Work to be completed: Take the material below and reproduce, word for word, only the lines from the line with "-- intros (c' & Hin" through the line with "induction cs as [|c cs IH]; intros grouped result".

Recorded information:
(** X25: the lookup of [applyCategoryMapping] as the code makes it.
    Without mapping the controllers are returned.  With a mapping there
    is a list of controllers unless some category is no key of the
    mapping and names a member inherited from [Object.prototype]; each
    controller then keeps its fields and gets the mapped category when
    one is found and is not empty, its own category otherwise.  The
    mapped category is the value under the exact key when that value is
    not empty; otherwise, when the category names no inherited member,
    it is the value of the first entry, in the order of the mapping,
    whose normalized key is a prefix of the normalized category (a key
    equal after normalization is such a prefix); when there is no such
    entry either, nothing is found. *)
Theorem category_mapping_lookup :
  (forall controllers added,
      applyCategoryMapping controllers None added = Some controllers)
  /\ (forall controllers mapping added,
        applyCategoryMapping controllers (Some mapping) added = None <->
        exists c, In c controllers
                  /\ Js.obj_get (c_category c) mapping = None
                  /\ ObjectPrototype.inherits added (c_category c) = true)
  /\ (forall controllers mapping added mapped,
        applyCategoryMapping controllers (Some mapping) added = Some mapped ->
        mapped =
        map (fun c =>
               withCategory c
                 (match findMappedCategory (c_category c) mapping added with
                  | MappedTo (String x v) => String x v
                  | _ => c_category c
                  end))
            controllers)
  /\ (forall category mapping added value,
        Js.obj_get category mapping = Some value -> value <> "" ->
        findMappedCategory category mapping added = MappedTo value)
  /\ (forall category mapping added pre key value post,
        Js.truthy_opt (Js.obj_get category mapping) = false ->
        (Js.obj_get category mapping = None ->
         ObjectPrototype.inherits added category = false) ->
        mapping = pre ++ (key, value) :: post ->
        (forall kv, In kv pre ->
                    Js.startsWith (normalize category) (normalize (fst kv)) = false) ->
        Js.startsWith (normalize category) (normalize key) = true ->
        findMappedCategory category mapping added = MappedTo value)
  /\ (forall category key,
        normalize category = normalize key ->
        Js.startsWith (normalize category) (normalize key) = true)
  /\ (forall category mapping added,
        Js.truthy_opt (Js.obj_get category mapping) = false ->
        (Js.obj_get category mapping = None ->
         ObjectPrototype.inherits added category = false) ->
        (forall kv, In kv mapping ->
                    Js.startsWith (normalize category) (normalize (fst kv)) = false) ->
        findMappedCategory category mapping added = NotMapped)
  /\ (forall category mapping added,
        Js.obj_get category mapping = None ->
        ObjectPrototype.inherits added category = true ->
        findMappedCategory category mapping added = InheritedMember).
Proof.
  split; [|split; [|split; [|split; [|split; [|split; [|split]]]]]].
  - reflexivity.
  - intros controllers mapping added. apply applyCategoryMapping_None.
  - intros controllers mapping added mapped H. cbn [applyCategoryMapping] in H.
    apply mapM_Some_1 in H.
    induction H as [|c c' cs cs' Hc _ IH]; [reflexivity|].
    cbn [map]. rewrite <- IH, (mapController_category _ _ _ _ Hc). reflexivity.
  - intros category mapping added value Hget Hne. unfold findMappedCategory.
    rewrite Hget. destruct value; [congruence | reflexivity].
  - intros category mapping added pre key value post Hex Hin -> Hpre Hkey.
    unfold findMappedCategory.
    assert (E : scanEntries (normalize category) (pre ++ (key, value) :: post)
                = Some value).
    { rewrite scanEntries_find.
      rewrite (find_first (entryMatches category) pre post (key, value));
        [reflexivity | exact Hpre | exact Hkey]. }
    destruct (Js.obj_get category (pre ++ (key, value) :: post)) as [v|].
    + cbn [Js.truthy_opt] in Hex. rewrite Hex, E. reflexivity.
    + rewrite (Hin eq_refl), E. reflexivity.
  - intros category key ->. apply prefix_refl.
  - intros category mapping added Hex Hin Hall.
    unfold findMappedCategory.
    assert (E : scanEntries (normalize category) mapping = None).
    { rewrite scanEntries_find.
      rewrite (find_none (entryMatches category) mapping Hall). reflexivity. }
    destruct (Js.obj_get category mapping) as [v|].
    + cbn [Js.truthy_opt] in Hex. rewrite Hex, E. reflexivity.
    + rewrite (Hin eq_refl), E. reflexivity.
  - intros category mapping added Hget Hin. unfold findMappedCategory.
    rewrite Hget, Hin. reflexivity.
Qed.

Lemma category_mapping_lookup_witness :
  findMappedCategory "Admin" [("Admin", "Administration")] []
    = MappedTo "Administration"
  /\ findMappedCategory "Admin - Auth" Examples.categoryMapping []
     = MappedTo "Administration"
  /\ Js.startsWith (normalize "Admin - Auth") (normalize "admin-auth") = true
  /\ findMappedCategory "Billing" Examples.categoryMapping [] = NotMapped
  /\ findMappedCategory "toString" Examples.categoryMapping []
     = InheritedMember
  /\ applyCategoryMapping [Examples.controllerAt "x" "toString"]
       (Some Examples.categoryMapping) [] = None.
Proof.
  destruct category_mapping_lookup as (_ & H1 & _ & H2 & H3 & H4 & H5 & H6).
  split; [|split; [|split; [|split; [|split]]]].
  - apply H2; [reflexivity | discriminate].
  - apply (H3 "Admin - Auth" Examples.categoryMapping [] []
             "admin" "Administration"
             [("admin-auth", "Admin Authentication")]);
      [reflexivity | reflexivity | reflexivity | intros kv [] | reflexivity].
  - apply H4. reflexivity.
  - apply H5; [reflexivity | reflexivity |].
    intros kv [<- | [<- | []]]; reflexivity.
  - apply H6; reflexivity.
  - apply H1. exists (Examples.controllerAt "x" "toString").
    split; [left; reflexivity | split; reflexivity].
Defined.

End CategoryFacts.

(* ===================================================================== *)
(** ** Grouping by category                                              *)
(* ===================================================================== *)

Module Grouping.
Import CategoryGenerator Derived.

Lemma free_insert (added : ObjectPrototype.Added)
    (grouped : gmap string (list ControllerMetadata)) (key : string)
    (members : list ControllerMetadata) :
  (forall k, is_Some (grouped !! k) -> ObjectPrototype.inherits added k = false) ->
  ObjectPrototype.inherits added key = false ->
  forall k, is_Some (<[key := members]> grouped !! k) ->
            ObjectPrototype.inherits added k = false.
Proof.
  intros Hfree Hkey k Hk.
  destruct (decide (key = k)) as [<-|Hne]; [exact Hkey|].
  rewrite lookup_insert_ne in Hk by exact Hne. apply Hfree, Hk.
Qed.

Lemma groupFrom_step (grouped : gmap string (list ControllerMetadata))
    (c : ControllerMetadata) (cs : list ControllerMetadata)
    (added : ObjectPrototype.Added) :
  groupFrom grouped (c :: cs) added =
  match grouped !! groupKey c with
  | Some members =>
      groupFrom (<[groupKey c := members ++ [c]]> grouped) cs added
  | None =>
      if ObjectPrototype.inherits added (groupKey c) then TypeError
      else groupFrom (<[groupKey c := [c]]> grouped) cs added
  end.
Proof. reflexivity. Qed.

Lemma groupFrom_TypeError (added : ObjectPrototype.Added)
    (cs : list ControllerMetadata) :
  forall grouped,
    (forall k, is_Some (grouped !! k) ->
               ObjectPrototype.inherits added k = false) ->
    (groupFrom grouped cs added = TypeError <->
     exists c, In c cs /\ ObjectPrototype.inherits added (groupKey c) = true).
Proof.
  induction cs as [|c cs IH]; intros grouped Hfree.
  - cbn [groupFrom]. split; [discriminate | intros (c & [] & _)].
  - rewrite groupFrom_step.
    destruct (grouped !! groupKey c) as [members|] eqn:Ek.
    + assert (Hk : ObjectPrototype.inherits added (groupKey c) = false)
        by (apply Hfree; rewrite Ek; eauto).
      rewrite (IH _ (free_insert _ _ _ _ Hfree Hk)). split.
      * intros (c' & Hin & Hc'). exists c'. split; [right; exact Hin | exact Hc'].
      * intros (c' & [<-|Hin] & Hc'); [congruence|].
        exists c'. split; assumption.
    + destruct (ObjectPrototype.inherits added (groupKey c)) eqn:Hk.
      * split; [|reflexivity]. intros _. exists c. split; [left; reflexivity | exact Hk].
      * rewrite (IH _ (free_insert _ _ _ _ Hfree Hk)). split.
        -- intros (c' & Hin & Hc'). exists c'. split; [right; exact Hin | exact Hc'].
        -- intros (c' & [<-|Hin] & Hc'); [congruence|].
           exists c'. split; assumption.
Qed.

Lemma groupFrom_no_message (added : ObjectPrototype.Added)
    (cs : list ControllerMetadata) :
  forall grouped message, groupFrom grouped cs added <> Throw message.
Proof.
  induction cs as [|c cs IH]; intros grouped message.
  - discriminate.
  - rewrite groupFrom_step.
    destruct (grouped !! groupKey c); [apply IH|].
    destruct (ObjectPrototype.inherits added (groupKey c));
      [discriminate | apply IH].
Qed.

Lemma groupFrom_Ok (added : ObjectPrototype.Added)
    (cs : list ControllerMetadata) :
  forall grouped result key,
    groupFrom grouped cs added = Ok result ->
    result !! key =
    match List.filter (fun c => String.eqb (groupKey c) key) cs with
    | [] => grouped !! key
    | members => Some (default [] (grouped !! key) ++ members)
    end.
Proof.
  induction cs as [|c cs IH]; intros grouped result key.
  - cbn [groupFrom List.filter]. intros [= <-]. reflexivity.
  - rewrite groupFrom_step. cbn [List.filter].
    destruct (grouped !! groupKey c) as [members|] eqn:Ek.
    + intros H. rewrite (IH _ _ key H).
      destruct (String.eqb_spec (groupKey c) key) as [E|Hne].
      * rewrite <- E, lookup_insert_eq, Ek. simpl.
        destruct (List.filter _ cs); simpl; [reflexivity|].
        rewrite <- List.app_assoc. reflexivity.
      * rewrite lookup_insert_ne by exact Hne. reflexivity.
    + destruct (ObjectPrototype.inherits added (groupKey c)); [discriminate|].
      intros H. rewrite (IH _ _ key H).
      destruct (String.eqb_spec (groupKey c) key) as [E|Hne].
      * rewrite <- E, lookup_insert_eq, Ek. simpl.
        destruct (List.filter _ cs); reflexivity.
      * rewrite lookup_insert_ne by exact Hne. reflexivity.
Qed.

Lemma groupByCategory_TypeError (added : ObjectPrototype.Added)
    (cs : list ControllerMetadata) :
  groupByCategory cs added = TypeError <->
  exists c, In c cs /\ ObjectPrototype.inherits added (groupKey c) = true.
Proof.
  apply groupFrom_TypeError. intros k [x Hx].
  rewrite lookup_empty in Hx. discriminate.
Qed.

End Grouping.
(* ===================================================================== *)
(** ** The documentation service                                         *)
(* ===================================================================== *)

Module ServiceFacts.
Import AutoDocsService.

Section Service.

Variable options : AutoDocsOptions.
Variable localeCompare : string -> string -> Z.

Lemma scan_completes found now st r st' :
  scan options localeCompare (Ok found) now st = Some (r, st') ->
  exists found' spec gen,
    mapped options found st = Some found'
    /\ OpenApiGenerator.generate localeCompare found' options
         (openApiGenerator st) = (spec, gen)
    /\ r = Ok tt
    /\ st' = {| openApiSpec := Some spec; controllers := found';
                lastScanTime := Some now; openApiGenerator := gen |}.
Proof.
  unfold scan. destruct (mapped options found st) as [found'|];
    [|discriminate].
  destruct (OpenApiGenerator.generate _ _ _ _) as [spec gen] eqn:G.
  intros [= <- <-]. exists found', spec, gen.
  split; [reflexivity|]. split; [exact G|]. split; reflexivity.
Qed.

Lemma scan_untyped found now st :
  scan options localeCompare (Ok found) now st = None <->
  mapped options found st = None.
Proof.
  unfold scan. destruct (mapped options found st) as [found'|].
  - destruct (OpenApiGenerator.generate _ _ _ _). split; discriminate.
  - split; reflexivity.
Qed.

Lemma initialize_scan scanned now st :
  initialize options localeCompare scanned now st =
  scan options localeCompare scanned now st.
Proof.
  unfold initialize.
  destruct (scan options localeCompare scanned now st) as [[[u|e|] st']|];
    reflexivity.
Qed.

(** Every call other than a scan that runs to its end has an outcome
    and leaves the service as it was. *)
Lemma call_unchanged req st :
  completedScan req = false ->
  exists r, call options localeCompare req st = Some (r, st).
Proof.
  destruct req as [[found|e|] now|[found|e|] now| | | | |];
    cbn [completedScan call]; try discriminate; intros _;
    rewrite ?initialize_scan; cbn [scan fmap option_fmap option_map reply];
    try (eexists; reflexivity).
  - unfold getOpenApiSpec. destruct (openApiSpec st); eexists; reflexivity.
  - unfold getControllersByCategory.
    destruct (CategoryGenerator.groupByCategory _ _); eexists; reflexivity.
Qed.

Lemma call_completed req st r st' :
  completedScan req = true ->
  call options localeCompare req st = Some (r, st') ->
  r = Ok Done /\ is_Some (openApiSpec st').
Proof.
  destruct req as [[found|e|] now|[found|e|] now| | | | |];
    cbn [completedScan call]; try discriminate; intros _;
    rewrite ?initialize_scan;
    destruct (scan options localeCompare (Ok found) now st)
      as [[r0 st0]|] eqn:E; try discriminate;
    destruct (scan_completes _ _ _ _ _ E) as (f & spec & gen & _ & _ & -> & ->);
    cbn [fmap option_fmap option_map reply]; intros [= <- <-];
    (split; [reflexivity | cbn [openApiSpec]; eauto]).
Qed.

Answer box:
        -- intros (c' & Hin & Hc'). exists c'. split; [right; exact Hin | exact Hc'].
        -- intros (c' & [<-|Hin] & Hc'); [congruence|].
           exists c'. split; assumption.
Qed.

Lemma groupFrom_no_message (added : ObjectPrototype.Added)
    (cs : list ControllerMetadata) :
  forall grouped message, groupFrom grouped cs added <> Throw message.
Proof.
  induction cs as [|c cs IH]; intros grouped message.
  - discriminate.
  - rewrite groupFrom_step.
    destruct (grouped !! groupKey c); [apply IH|].
    destruct (ObjectPrototype.inherits added (groupKey c));
      [discriminate | apply IH].
Qed.

Lemma groupFrom_Ok (added : ObjectPrototype.Added)
    (cs : list ControllerMetadata) :
  forall grouped result key,
    groupFrom grouped cs added = Ok result ->
    result !! key =
    match List.filter (fun c => String.eqb (groupKey c) key) cs with
    | [] => grouped !! key
    | members => Some (default [] (grouped !! key) ++ members)
    end.
Proof.
  induction cs as [|c cs IH]; intros grouped result key.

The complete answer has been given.